(** An outside call that one iteration over [jobs] can make. *)
Definition loop_event (jobs : list Task) (ev : Event) : Prop :=
  ev = ESleep 3 \/
  exists t, t ∈ jobs /\ ev = EExec (description t) (url t) 15.

(** ** The end of a run *)

(** The [finally] clause and what follows it, entered with the result [rl]
    of the [try] block in the world [wl]. *)
Definition after_close {A : Type} `{AgentB A} (rl : Res unit) (wl : World A)
    : Res unit * World A :=
  let (rc, ac) := close_browser (agent wl) in
  let wc := mkWorld ac (results wl) (trace wl ++ [EClose]) (stdout wl) in
  match rc, rl with
  | Raise e, _ => (Raise e, wc)
  | Ret _, Raise e => (Raise e, wc)
  | Ret _, Ret _ =>
      (Ret tt,
       mkWorld ac (results wl)
               (trace wl ++ [EClose; EDump (make_report (results wl))])
               (stdout wl ++ epilogue (results wl)))
  end.

(** The line that reports an index outside the catalog. *)
Definition invalid_selection (n : nat) : string :=
  "Invalid task index. Available tasks: 0-" +:+ pretty (Z.of_nat n - 1)%Z.

(** ** The job descriptor of the specification

    The specification gives a job a step bound of its own.  The entries of
    the catalog have no such key; [task_of_job] is the catalog entry of a
    specification job, and [spec_call] the call the specification expects
    for it. *)
Record SpecJob : Type := mkSpecJob {
  application : string;
  job_description : string;
  startUrl : string;
  expectedStates : list string;
  maxSteps : Z
}.

Definition task_of_job (j : SpecJob) : Task :=
  mkTask (application j) (job_description j) (startUrl j) (expectedStates j).

Definition spec_call (j : SpecJob) : Event :=
  EExec (job_description j) (startUrl j) (maxSteps j).

(** ** Sample data *)

Definition jobA : Task := mkTask "AppA" "do A" "https://a.example/" ["a1"; "a2"].
Definition jobB : Task := mkTask "AppB" "do B" "https://b.example/" ["b1"].

(** The agent of the scenario "JobA fails, JobB succeeds". *)
Definition fake_AB : Fake :=
  fake [Raise (Exception "boom"); Ret "captured_states/do_B/manifest.json"].

(** The same agent once [initialize_browser] has been called on it. *)
Definition fake_AB_started : Fake :=
  mkFake (Ret tt)
         [Raise (Exception "boom"); Ret "captured_states/do_B/manifest.json"]
         (Ret tt) 1 0 0.

(** An agent whose session does not start, before and after the attempt. *)
Definition fake_no_session : Fake :=
  mkFake (Raise (Exception "no browser")) [] (Ret tt) 0 0 0.
Definition fake_no_session_tried : Fake :=
  mkFake (Raise (Exception "no browser")) [] (Ret tt) 1 0 0.

Definition failedA : Outcome :=
  mkOutcome "do A" "AppA" "failed" None (Some "boom").
Definition successB : Outcome :=
  mkOutcome "do B" "AppB" "success"
            (Some "captured_states/do_B/manifest.json") None.

(** ** The command line *)

(** [c.isdigit()] and [ord(c) < 128] for one character of a string. *)
Definition is_digit_char (c : Ascii.ascii) : bool :=
  ((48 <=? Ascii.nat_of_ascii c)%nat && (Ascii.nat_of_ascii c <=? 57)%nat)%bool.

Definition is_ascii_char (c : Ascii.ascii) : bool :=
  (Ascii.nat_of_ascii c <? 128)%nat.

Fixpoint str_all (p : Ascii.ascii -> bool) (s : string) : bool :=
  match s with
  | EmptyString => true
  | String c s' => p c && str_all p s'
  end.

(** The strings of ASCII characters.  A string is kept as its bytes, so
    [str.isdigit] below is the method of Python on these strings only. *)
Definition str_is_ascii (s : string) : bool := str_all is_ascii_char s.

(** [s.isdigit()]: at least one character, and digits only. *)
Definition str_isdigit (s : string) : bool :=
  match s with
  | EmptyString => false
  | String _ _ => str_all is_digit_char s
  end.

Definition digit_value (c : Ascii.ascii) : Z :=
  (Z.of_nat (Ascii.nat_of_ascii c) - 48)%Z.

Fixpoint digits_value_from (acc : Z) (s : string) : Z :=
  match s with
  | EmptyString => acc
  | String c s' => digits_value_from (acc * 10 + digit_value c)%Z s'
  end.

(** [sys.int_max_str_digits], at its default. *)
Definition int_max_str_digits : nat := 4300.

(** [int(s)] where [s.isdigit()] holds: the decimal value, leading zeros
    allowed, and [ValueError] for more digits than the interpreter's
    limit. *)
Definition int_of_digits (s : string) : Res Z :=
  if (String.length s <=? int_max_str_digits)%nat then Ret (digits_value_from 0 s)
  else Raise (Exception
         ("Exceeds the limit (4300 digits) for integer string conversion: "
            +:+ "value has " +:+ pretty (String.length s) +:+ " digits; "
            +:+ "use sys.set_int_max_str_digits() to increase the limit")).

(** The line of the help listing for the job at position [i]. *)
Definition listing_line (i : nat) (task : Task) : string :=
  "  " +:+ pretty i +:+ ": [" +:+ app task +:+ "] " +:+ description task.

Section Main.
Context {A : Type} `{AgentB A}.

(** The block under [if __name__ == "__main__"], with [sys.argv] as the
    parameter [argv] and [TASKS] as [catalog].  [asyncio.run] runs the
    coroutine to its end and lets its exception through. *)
Definition main (catalog : list Task) (argv : list string) : M A unit :=
  if (1 <? length argv)%nat then
    arg <- lift_res (py_getitem argv 1) ;;
    if String.eqb arg "all" then
      run_all_tasks catalog false
    else if str_isdigit arg then
      (task_idx <- lift_res (int_of_digits arg) ;;
       run_single_task catalog task_idx false)
    else
      (print "Usage:" ;;
       print "  python run_tasks.py          # Show help" ;;
       print "  python run_tasks.py all      # Run all tasks" ;;
       print "  python run_tasks.py 0        # Run specific task by index")
  else
    (print (NL +:+ "🤖 Agent B Task Runner") ;;
     print (NL +:+ "Available tasks:") ;;
     for_enumerate catalog 0 (fun i task => print (listing_line i task)) ;;
     print (NL +:+ "Usage:") ;;
     print "  python run_tasks.py all      # Run all tasks" ;;
     print "  python run_tasks.py 0        # Run specific task" ;;
     print "").

End Main.

(** ** What one iteration prints *)

(** The lines of the iteration for job [t], announced as number [i] of [n],
    when the agent's answer is [r]. *)
Definition lines_of (n i : nat) (t : Task) (r : Res string) : list string :=
  [ NL +:+ banner;
    "TASK " +:+ pretty i +:+ "/" +:+ pretty n +:+ ": " +:+ app t;
    banner;
    "Description: " +:+ description t;
    "URL: " +:+ url t;
    "Expected states: " +:+ pretty (length (expected_states t));
    "" ]
  ++ match r with
     | Ret _ => [ NL +:+ "✅ Task " +:+ pretty i +:+ " completed successfully!" ]
     | Raise e =>
         if isinstance_Exception e
         then [ NL +:+ "❌ Task " +:+ pretty i +:+ " failed: " +:+ str_exn e ]
         else []
     end.

Fixpoint loop_lines (n i : nat) (jobs : list Task) (ans : list (Res string))
    : list string :=
  match jobs, ans with
  | t :: ts, r :: rs => lines_of n i t r ++ loop_lines n (S i) ts rs
  | _, _ => []
  end.

(** ** An agent that records the calls it receives

    Any agent can be wrapped so that it keeps, in its own state, the list
    of the calls made on it, with their arguments; its answers are those of
    the agent inside. *)
Record Recording (A : Type) : Type := mkRecording {
  inner : A;
  received : list Event
}.
Arguments mkRecording {A} _ _.
Arguments inner {A} _.
Arguments received {A} _.

#[export] Instance Recording_AgentB {A : Type} `{AgentB A}
    : AgentB (Recording A) := {
  initialize_browser headless c :=
    (fst (initialize_browser headless (inner c)),
     mkRecording (snd (initialize_browser headless (inner c)))
                 (received c ++ [EInit headless]));
  execute_task d u m c :=
    (fst (execute_task d u m (inner c)),
     mkRecording (snd (execute_task d u m (inner c)))
                 (received c ++ [EExec d u m]));
  close_browser c :=
    (fst (close_browser (inner c)),
     mkRecording (snd (close_browser (inner c)))
                 (received c ++ [EClose]))
}.

(** The wrapped agent, with nothing received yet. *)
Definition recording {A : Type} (a : A) : Recording A := mkRecording a [].

(** The calls of a trace that are made on the agent. *)
Definition is_agent_call (ev : Event) : bool :=
  is_init ev || is_exec ev || is_close ev.

(** A plain world and the world of the recording agent that go together. *)
Definition recorded {A : Type} (w : World A) (wr : World (Recording A)) : Prop :=
  agent w = inner (agent wr) /\
  results w = results wr /\
  trace w = trace wr /\
  received (agent wr) = List.filter is_agent_call (trace wr).

(** An agent whose session does not start and whose close fails. *)
Definition fake_no_session_close_fails : Fake :=
  mkFake (Raise (Exception "no browser")) []
         (Raise (Exception "session was never started")) 0 0 0.

(** ** Comparing catalogs and worlds *)

(** Two jobs that differ at most in their expected states. *)
Definition same_job (t1 t2 : Task) : Prop :=
  app t1 = app t2 /\ description t1 = description t2 /\ url t1 = url t2.

(** Two worlds that differ at most in what has been printed. *)
Definition same_effects {A : Type} (w1 w2 : World A) : Prop :=
  agent w1 = agent w2 /\ results w1 = results w2 /\ trace w1 = trace w2.

(** The [execute_task] call of a job. *)
Definition call_of (t : Task) : Event := EExec (description t) (url t) 15.

(** More sample data: an agent that is interrupted on its second job, and
    one whose close fails. *)
Definition fake_interrupted : Fake :=
  fake [Ret "captured_states/do_A/manifest.json";
        Raise (BaseException "KeyboardInterrupt");
        Ret "captured_states/do_A/manifest.json"].
Definition fake_interrupted_started : Fake :=
  mkFake (Ret tt)
         [Ret "captured_states/do_A/manifest.json";
          Raise (BaseException "KeyboardInterrupt");
          Ret "captured_states/do_A/manifest.json"]
         (Ret tt) 1 0 0.

Definition fake_close_fails : Fake :=
  mkFake (Ret tt) [] (Raise (Exception "browser gone")) 0 0 0.
Definition fake_close_fails_started : Fake :=
  mkFake (Ret tt) [] (Raise (Exception "browser gone")) 1 0 0.

Definition fake_interrupted_stopped : Fake :=
  mkFake (Ret tt) [Ret "captured_states/do_A/manifest.json"] (Ret tt) 1 2 0.
Definition fake_close_fails_closed : Fake :=
  mkFake (Ret tt) [] (Raise (Exception "browser gone")) 1 2 1.

(** Job A with other expected states. *)
Definition jobA' : Task := mkTask "AppA" "do A" "https://a.example/" [].

Definition successA : Outcome :=
  mkOutcome "do A" "AppA" "success"
            (Some "captured_states/do_A/manifest.json") None.

(** * Facts about the embedding *)

(** ** The loop *)

Section Loop.
Context {A : Type} {HA : AgentB A}.

(** One iteration, by the agent's answer. *)
Lemma run_one_spec n i t (w : World A) :
  exists out,
    run_one n i t w =
    let (r, a') := execute_task (description t) (url t) 15 (agent w) in
    (match r with
     | Ret _ => Ret tt
     | Raise e => if isinstance_Exception e then Ret tt else Raise e
     end,
     mkWorld a'
             (results w ++ (if catchable r then [outcome_of t r] else []))
             (trace w ++ events_of t r)
             (stdout w ++ out)).
Proof.
  unfold run_one, try_except_Exception, agent_execute_task, call_agent,
    results_append, asyncio_sleep, emit, print, bind; simpl.
  destruct (execute_task (description t) (url t) 15 (agent w)) as [[p|e] a'];
    simpl.
  - rewrite <- !app_assoc. simpl. eexists. reflexivity.
  - destruct (isinstance_Exception e); simpl;
      rewrite <- !app_assoc; simpl; [|rewrite app_nil_r];
      eexists; reflexivity.
Qed.

Lemma outcome_of_invariant t r : outcome_invariant (outcome_of t r).
Proof.
  destruct r as [p|e]; unfold outcome_invariant; simpl;
    repeat split; intros; try done; try (by eexists);
    try (by match goal with Hs : is_Some None |- _ => destruct Hs end);
    first [ left; split; [by eexists | done]
          | right; split; [done | by eexists] ].
Qed.

Lemma events_of_loop_event t ts r :
  Forall (loop_event (t :: ts)) (events_of t r).
Proof.
  unfold events_of. constructor.
  - right. exists t. split; [constructor | reflexivity].
  - destruct (returns r); repeat constructor.
Qed.

Lemma loop_event_cons t ts ev : loop_event ts ev -> loop_event (t :: ts) ev.
Proof.
  intros [-> | (t' & Hin & ->)]; [by left | right].
  exists t'. split; [by constructor | reflexivity].
Qed.

Lemma for_enumerate_cons {T : Type} (x : T) xs i (body : nat -> T -> M A unit) w :
  for_enumerate (x :: xs) i body w =
  match body i x w with
  | (Ret _, w1) => for_enumerate xs (S i) body w1
  | (Raise e, w1) => (Raise e, w1)
  end.
Proof. reflexivity. Qed.

(** What holds of the loop whatever the agent does: it only appends to
    [results] and to the trace, every record it appends satisfies the
    invariant, and every call it makes is an [execute_task] of a job with
    step bound 15 or the sleep of 3. *)
Lemma loop_general jobs : forall i n (w : World A),
  exists (new : list Outcome) (mid : list Event),
    results (snd (for_enumerate jobs i (run_one n) w)) = results w ++ new /\
    trace (snd (for_enumerate jobs i (run_one n) w)) = trace w ++ mid /\
    Forall outcome_invariant new /\
    Forall (loop_event jobs) mid /\
    length new <= length jobs.
Proof.
  induction jobs as [|t ts IH]; intros i n w.
  - exists [], []. simpl. rewrite !app_nil_r. repeat split; auto.
  - rewrite for_enumerate_cons.
    destruct (run_one_spec n i t w) as [out ->].
    destruct (execute_task (description t) (url t) 15 (agent w)) as [r a'].
    set (w1 := mkWorld a' _ _ _).
    destruct (catchable r) eqn:Ec.
    + assert (Hres : (match r with
                      | Ret _ => Ret tt
                      | Raise e => if isinstance_Exception e then Ret tt else Raise e
                      end) = Ret tt).
      { destruct r as [p|e]; [done|]. simpl in Ec. by rewrite Ec. }
      rewrite Hres.
      destruct (IH (S i) n w1) as (new & mid & Hr & Ht & Hn & Hm & Hl).
      rewrite Hr, Ht. subst w1. cbn [results trace].
      exists (outcome_of t r :: new), (events_of t r ++ mid).
      rewrite <- !app_assoc.
      split; [reflexivity|]. split; [reflexivity|].
      split; [constructor; [apply outcome_of_invariant | exact Hn]|].
      split; [|simpl; lia].
      apply Forall_app. split; [apply events_of_loop_event|].
      eapply Forall_impl; [exact Hm | apply loop_event_cons].
    + destruct r as [p|e]; [discriminate|]. simpl in Ec. rewrite Ec.
      subst w1. simpl.
      exists [], (events_of t (Raise e)). rewrite app_nil_r.
      split; [reflexivity|]. split; [reflexivity|].
      split; [constructor|]. split; [apply events_of_loop_event | simpl; lia].
Qed.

******

Task statement
Count the lines above in which the word "pretty" appears, then state only that count.

Problem solution
7